Set down exactly, from the records below, the line with "ids ⊆ all →" through the line with "r & Hr & Ei & ->).", and nothing else.
____________
Lemma enrich_from_lookup (table : list Row) (md : pydict MovieData)
    (scores : pydict Q) (all ids : list Z) :
  (∀ k, match dict_get k md with
        | Some d => k ∈ all ∧ ∃ r, r ∈ table ∧ row_movie_id r = k ∧ d = data_of_row r
        | None => ¬ (k ∈ all ∧ Is_true (has_record table k))
        end) →
  ids ⊆ all →
  let movies := omap (fun mid =>
                        match dict_get mid md with
                        | Some data => Some (make_movie data (default 0%Q (dict_get mid scores)))
                        | None => None
                        end) ids in
  Models.id <$> movies = filter (fun mid => Is_true (has_record table mid)) ids ∧
  Forall (fun m => ∃ r, r ∈ table ∧
            m = make_movie (data_of_row r) (default 0%Q (dict_get (row_movie_id r) scores)))
         movies.
Proof.
  intros Hmd. induction ids as [|i ids IH]; intros Hsub movies.
  - split; [done|]. constructor.
  - destruct IH as [IH1 IH2]; [set_solver|].
    subst movies. simpl. specialize (Hmd i).
    destruct (dict_get i md) as [d|] eqn:E.
    + destruct Hmd as (_ & r & Hr & Ei & ->).
      rewrite filter_cons_True by (apply has_record_spec; eauto).
      simpl. split.
      * f_equal; [done|]. apply IH1.
      * constructor; [|done]. exists r. split; [done|]. by rewrite Ei.
    + rewrite filter_cons_False; [done|].
      intros H. apply Hmd. split; [set_solver | done].
Qed.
____________
Output below ->
  ids ⊆ all →
  let movies := omap (fun mid =>
                        match dict_get mid md with
                        | Some data => Some (make_movie data (default 0%Q (dict_get mid scores)))
                        | None => None
                        end) ids in
  Models.id <$> movies = filter (fun mid => Is_true (has_record table mid)) ids ∧
  Forall (fun m => ∃ r, r ∈ table ∧
            m = make_movie (data_of_row r) (default 0%Q (dict_get (row_movie_id r) scores)))
         movies.
Proof.
  intros Hmd. induction ids as [|i ids IH]; intros Hsub movies.
  - split; [done|]. constructor.
  - destruct IH as [IH1 IH2]; [set_solver|].
    subst movies. simpl. specialize (Hmd i).
    destruct (dict_get i md) as [d|] eqn:E.
    + destruct Hmd as (_ & r & Hr & Ei & ->).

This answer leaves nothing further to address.